Confinement Training Steps:

Training sessions should be two to five minutes long, once or twice daily. 

Phase 1: Getting comfortable.

  • Place treats close to and inside the space for three to five sessions. 
  • Once comfortable going in and out, wait for your puppy to enter, mark using a clicker or verbal marker such as “yes”, and toss a treat inside.
  • Once your puppy eats the treat, mark again and toss another treat out of the space. 
  • Wait until your puppy re-enters, then mark and treat in the space. 
  • Toss another treat outside the space so your puppy leaves, and repeat.

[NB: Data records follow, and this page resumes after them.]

(** A window is the slice of the lines, numbered from [start]. *)
Lemma line_window_slice (start end_ : Z) (body : string) :
  1 <= start ->
  line_window start end_ body =
  imap (fun k l => pretty (start + Z.of_nat k) +:+ ": " +:+ l)
    (take (Z.to_nat (end_ - (start - 1))) (drop (Z.to_nat (start - 1)) (Str.lines body))).
Proof.
  intros Hs. unfold line_window.
  assert (forall l off, omap (fun '(i, l) => if (start <=? Z.of_nat i + 1) && (Z.of_nat i <? end_)
      then Some (pretty (Z.of_nat i + 1) +:+ ": " +:+ l) else None) (imap (fun i x => ((off + i)%nat, x)) l) =
    imap (fun k l => pretty (Z.max start (Z.of_nat off + 1) + Z.of_nat k) +:+ ": " +:+ l)
      (take (Z.to_nat (end_ - Z.max (start - 1) (Z.of_nat off))) (drop (Z.to_nat (start - 1 - Z.of_nat off)) l))) as H.
  { induction l as [|x l IH]; intros off; [by rewrite drop_nil, take_nil|].
    cbn [imap omap list_omap]. rewrite Nat.add_0_r.
    assert (imap ((fun i x => ((off + i)%nat, x)) ∘ S) l = imap (fun i x => ((S off + i)%nat, x)) l) as ->
      by (apply imap_ext; intros i y _; cbn; f_equal; lia).
    pose proof (IH (S off)) as IH'. cbn [imap omap list_omap] in IH'. 
    destruct (Z.leb_spec start (Z.of_nat off + 1)) as [Hle|Hlt]; cbn [andb].
    - replace (Z.to_nat (start - 1 - Z.of_nat off)) with 0%nat by lia. rewrite drop_0.
      replace (Z.to_nat (start - 1 - Z.of_nat (S off))) with 0%nat in IH' by lia. rewrite drop_0 in IH'.
      destruct (Z.ltb_spec (Z.of_nat off) end_) as [Hlo|Hhi].
      + replace (Z.to_nat (end_ - Z.max (start - 1) (Z.of_nat off))) with (S (Z.to_nat (end_ - Z.max (start - 1) (Z.of_nat (S off))))) by lia.
        cbn [take imap]. f_equal; [do 2 f_equal; lia|]. rewrite IH'. apply imap_ext. intros i y _. cbn. do 2 f_equal. lia.
      + replace (Z.to_nat (end_ - Z.max (start - 1) (Z.of_nat off))) with 0%nat by lia.
        rewrite IH'. by replace (Z.to_nat (end_ - Z.max (start - 1) (Z.of_nat (S off)))) with 0%nat by lia.
    - replace (Z.to_nat (start - 1 - Z.of_nat off)) with (S (Z.to_nat (start - 1 - Z.of_nat (S off)))) by lia.
      cbn [drop]. rewrite IH'.
      replace (Z.max start (Z.of_nat (S off) + 1)) with (Z.max start (Z.of_nat off + 1)) by lia.
      by replace (Z.max (start - 1) (Z.of_nat (S off))) with (Z.max (start - 1) (Z.of_nat off)) by lia. }
  specialize (H (Str.lines body) 0%nat). cbn [Nat.add] in H. etrans; [exact H|].
  replace (Z.max start (Z.of_nat 0 + 1)) with start by lia. replace (Z.max (start - 1) (Z.of_nat 0)) with (start - 1) by lia.
  by replace (start - 1 - Z.of_nat 0) with (start - 1) by lia.
Qed.
(** After any answered turns of any tenants and threads, the next request of a thread replays the last
    thousand messages of that thread of the tenant, questions and answers in the order they were said and
    nothing of anyone else, with every question fenced; then comes the question that was just asked, once;
    and the system prefix is the same whatever was said. *)
Theorem request_replays_thread (xs : list Exchange) (tenant thread : Uuid) (question : string) (index : option string)
  (allow_web prefer_wiki : bool) (provider model : string) :
  let req := build_recall_request index allow_web tenant thread question prefer_wiki provider model (foldl exchange no_chat xs) in
  messages req =
    lastn (Z.to_nat 1000) (List.filter (in_thread tenant thread) xs ≫= (fun x =>
      [history_message Protocol.User (Fence.fence_untrusted "prior_user_query" (x_question x));
       history_message Assistant (x_answer x)]))
    ++ [history_message Protocol.User (Fence.fence_untrusted "user_query" question)] /\
  stable_prefix req = build_recall_prompt (unwrap_or index "") prefer_wiki provider model allow_web.
Proof.
  cbv zeta. split; [|done]. cbn [build_recall_request messages]. f_equal.
  rewrite read_session_recent by (apply exchanges_numbered; split; constructor).
  rewrite session_said. cbn [session_rows no_chat msgs List.filter fmap list_fmap app].
  set (mine := List.filter _ xs). set (n := Z.to_nat 1000). clearbody n.
  clearbody mine. unfold lastn.
  assert (forall k, omap replayed (drop k (mine ≫= said)) = drop k (mine ≫= (fun x =>
      [history_message Protocol.User (Fence.fence_untrusted "prior_user_query" (x_question x)); history_message Assistant (x_answer x)]))) as Hk.
  { induction mine as [|x l IH]; intros k; [by destruct k|].
    pose proof (IH 0%nat) as IH0. rewrite !drop_0 in IH0. destruct k as [|[|k]];
      [exact (f_equal (fun z => _ :: _ :: z) IH0)|exact (f_equal (cons _) IH0)|apply IH]. }
  rewrite Hk. do 2 f_equal. clear Hk. induction mine as [|x l IH]; [done|]. cbn in *. lia.
Qed.
Lemma dispatch_loop_world (fuel : nat) (s : @DispatchState W) :
  moved s (dispatch_loop h env url_parse parse_http_date fuel cfg req s).
Proof.
  revert s. induction fuel as [|fuel IH]; intros s; [split; [apply Q_refl|split; [done|]]; exists []; by rewrite app_nil_r|].
  cbn [dispatch_loop]. pose proof (dispatch_round_world s) as Hr.
  destruct (dispatch_round _ _ _ _ cfg req s) as [s' st]. destruct st; try exact Hr.
  destruct Hr as (H1 & H2 & evs & H3 & H4). destruct (IH s') as (K1 & K2 & evs' & K3 & K4). cbn [fst] in *.
  split; [eauto|]. split; [congruence|]. exists (evs ++ evs'). rewrite K3, H3, app_assoc. split; [done|].
  apply Forall_app_2'; [done|]. rewrite H2 in K4. eapply Forall_impl; [exact K4|]. intros [p pool ? ? ?| |]; [|done..].
  intros (? & w & ? & ?). split; [done|]. eauto.
Qed.
End DispatchWorlds.

(** ** One turn over the tables *)

Definition kept (t : Uuid) (c c' : Creds.Row) : Prop :=
  Creds.c_id c' = Creds.c_id c /\ Creds.c_tenant c' = Creds.c_tenant c /\ Creds.c_provider c' = Creds.c_provider c /\
  Creds.c_nonce c' = Creds.c_nonce c /\ (Creds.c_tenant c <> t -> c' = c).
Lemma kept_refl t c : kept t c c.
Proof. done. Qed.
Lemma kept_trans t a b c : kept t a b -> kept t b c -> kept t a c.
Proof.
  intros (A1 & A2 & A3 & A4 & A5) (B1 & B2 & B3 & B4 & B5). split_and!; try congruence.
  intros Hn. rewrite <- A5 by done. apply B5. congruence.
Qed.
Definition all_kept (t : Uuid) : Creds.Table -> Creds.Table -> Prop := Forall2 (kept t).
Lemma all_kept_refl t l : all_kept t l l.
Proof. induction l; constructor; [apply kept_refl|done]. Qed.
Lemma all_kept_trans t a b c : all_kept t a b -> all_kept t b c -> all_kept t a c.
Proof. intros H. revert c. induction H as [|x y l k Hxy _ IH]; intros c Hc; inv Hc; constructor; [by eapply kept_trans|by apply IH]. Qed.
(* src/qcue-rs/app-server/src/wire/routes.rs 130-139 resume_seq *)
Definition resume_seq (since_seq last_event_id : option string) : option Z :=
  match since_seq ≫= Social.parse_u64 with
  | Some n => Some n
  | None => (fun n => Int.sat_u64 (n + 1)) <$> (last_event_id ≫= Social.parse_u64)
  end.
(* src/qcue-rs/app-server/src/wire/routes.rs 158-165 recall_override_from *)
Definition recall_override_from (provider model effort : option string) : Seam.RecallOverride :=
  let clean (o : option string) := opt_filter (fun s => negb (String.eqb (Str.trim s) "")) o in
  {| Seam.o_provider := clean provider; Seam.o_model := clean model; Seam.o_effort := clean effort |}.
(** The connection: its receiver, its backfill and whether it starts a turn. *)
(* src/qcue-rs/app-server/src/wire/routes.rs 87-111 stream_or_resume *)
Definition stream_or_resume (tenant s : Uuid) (since_seq last_event_id : option string) (h : StreamHub) :
  option Receiver * list RuntimeEventEnvelope * bool * StreamHub :=
  let '(r, h) := subscribe tenant s h in
  match resume_seq since_seq last_event_id with
  | Some n => (r, unwrap_or (replay_since tenant s n h) [], false, h)
  | None => (r, [], true, h)
  end.
(* src/qcue-rs/app-server/src/wire/routes.rs 114-126 subscribe_with_resume *)
Definition subscribe_with_resume (tenant s : Uuid) (since_seq last_event_id : option string) (h : StreamHub) :
  option Receiver * list RuntimeEventEnvelope * StreamHub :=
  let '(r, h) := subscribe tenant s h in
  (r, match resume_seq since_seq last_event_id with
      | Some n => unwrap_or (replay_since tenant s n h) []
      | None => []
      end, h).
End Sse.
End Sse.
Import Sse.

(** ** Lemmas: the log and the ring of a stream *)

(** The last [n] elements. *)
Definition keep (n : nat) {A} (l : list A) : list A := drop (length l - n) l.
Lemma tail_drop {A} (k : nat) (l : list A) : tail (drop k l) = drop (S k) l.
Proof. revert k. induction l as [|x l IH]; intros k; [by destruct k|]. destruct k; [done|]. apply IH. Qed.
Lemma keep_push {A} (n : nat) (l : list A) (x : A) : (0 < n)%nat ->
  (if Nat.eqb (length (keep n l)) n then tail (keep n l) else keep n l) ++ [x] = keep n (l ++ [x]).
Proof.
  intros Hn. unfold keep. rewrite length_app, !length_drop. cbn [length]. destruct (Nat.eqb_spec (length l - (length l - n)) n) as [He|He].
  - replace (length l + 1 - n)%nat with (S (length l - n)) by lia. rewrite tail_drop, drop_app_le; [done|lia].
  - rewrite drop_app_le by lia. f_equal. f_equal. lia.
Qed.
(** The client cannot interrupt a turn of a session that is full. *)
Example full_session_refuses_the_interrupt :
  let s := demo_session (eight_turns ++ [Frame "turn/interrupt"]) in
  last (out s) = Some (OError (String_ "turn/interrupt") OVERLOADED "Server overloaded; retry later.") /\ cancelled s = [] /\ length (running s) = 8%nat.
Proof. vm_compute. repeat split. Qed.
(** A turn that panics keeps its slot: after eight the session refuses everything. *)
Example panicked_turns_fill_the_session :
  let s := demo_session (eight_turns ++ map Dies (List.seq 0 8) ++ [Done; Frame "turn/start"]) in
  last (out s) = Some (OError (String_ "turn/start") OVERLOADED "Server overloaded; retry later.") /\ running s = [].
Proof. vm_compute. repeat split. Qed.
(** The session cancels the turn it started last; the one before it runs on. *)
Example hang_up_leaves_a_turn :
  let s := demo_session [Frame "initialize"; Frame "turn/start"; Frame "turn/steer"; HangUp] in
  cancelled s = [1%nat] /\ running s = [0%nat; 1%nat] /\ open s = false.
Proof. vm_compute. repeat split. Qed.
(** The client has opted out of the deltas and is sent them; a frame that is no message is not answered. *)
Example opted_out_and_sent :
  let e := envelope 9%N 1%N 3 (delta "It is") in
  let s := demo_session [Frame "initialize"; Frame "turn/start"; Sends 0 e; Frame "{"] in
  is_suppressed (event e) (disp s) = true /\ last (out s) = Some (OEvent 0 e) /\ handle demo_message "{" (disp s) = (DErr (-32700) "EOF while parsing an object", disp s).
Proof. vm_compute. repeat split. Qed.

(** A recall asked of the world of [demo_drive], with a listener on its stream. *)
Definition demo_server (pages : list Repo.PageRow) : @Server Files Replies := {|
  sv_hub := snd (subscribe 1%N 9%N hub_new);
  sv_chat := {| parents := w_ledger demo_world; msgs := []; Transcript.next_seq := 1; convos := [] |};
  sv_pages := {| Repo.pages := pages; Repo.links := [] |}; sv_turn := demo_world; sv_permits := 8 |}.
Definition demo_recall_stream (s : Server) : bool * Server :=
  @run_recall_stream answer_json ascii_only Vault.Toy.toy_aead Files Replies files_os replies_outside demo_env demo_text Vault.Envelope.StubKms (fun _ _ => true)
    (fun _ _ => false) (fun _ _ => false) (fun _ _ _ => false) (fun _ _ _ => false) (fun _ => None) (fun _ => None)
    (fun _ n => (Err "off", n), fun _ n => (Err "off", n)) (fun _ => 0) (Seam.live "stub") 1%N 2%N 9%N "What is Rust?" RecallAsk no_override
    {| question_id := 11%N; answer_id := 12%N; now_us := 0 |} s.
Example recall_of_a_language :
  let '(panicked, s) := demo_recall_stream (demo_server [demo_row]) in
  panicked = false /\ event <$> log_of (sv_hub s) 0 = ["session_started"; "message_delta"; "usage"; "done"] /\
  Ledger.spent <$> Ledger.ledger (w_ledger (sv_turn s)) = [575] /\ entries (sv_hub s) !! 9%N = None.
Proof. vm_compute. repeat split. Qed.
(** The index of ninety pages is cut at a byte inside a character: the task is gone after its first event, and
    the stream stays open. *)
Definition accented (n : nat) : string := Str.join "" (repeat "é" n).
Definition accented_page (n : nat) : Repo.PageRow := {|
  Repo.id := N.of_nat n; Repo.tenant_id := 1%N; Repo.slug := "rust"; Repo.title := "Rust2024"; Repo.aliases := []; Repo.tags := [];
  Repo.type_ := "entity"; Repo.summary := accented 150; Repo.reviewed := true; Repo.char_len := 0; Repo.body_ref := []; Repo.source_ids := [];
  Repo.content_hash := "h"; Repo.sync_version := 1; Repo.deleted := false |}.
Example index_cut_hangs_the_stream :
  let '(panicked, s) := demo_recall_stream (demo_server (accented_page <$> List.seq 0 90)) in
  panicked = true /\ event <$> log_of (sv_hub s) 0 = ["session_started"] /\ entries (sv_hub s) !! 9%N <> None.
Proof. vm_compute. repeat split. discriminate. Qed.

Phase 2: Closing the gate.

  •   A gate or crate door is preferred for this step of the process.
  •   When step 1 is repeatedly met with success, begin to close the gate/door.
  •   Mark and feed a few treats through the gate, let your puppy out, and repeat.

Phase 3: Add the cue.

  •   Over time, add the chosen cue, such as “crate”, as your puppy walks into the space.
  •   Close the gate/door, mark, and treat your puppy for being in the space with the gate closed.
  •   Slowly increase the amount of time in this space before marking and treating.

Phase 4: Increasing duration and distance

  •   Food puzzle toys or a remote treat dispenser can help increase duration and distance while building calm and relaxed behaviors in the space.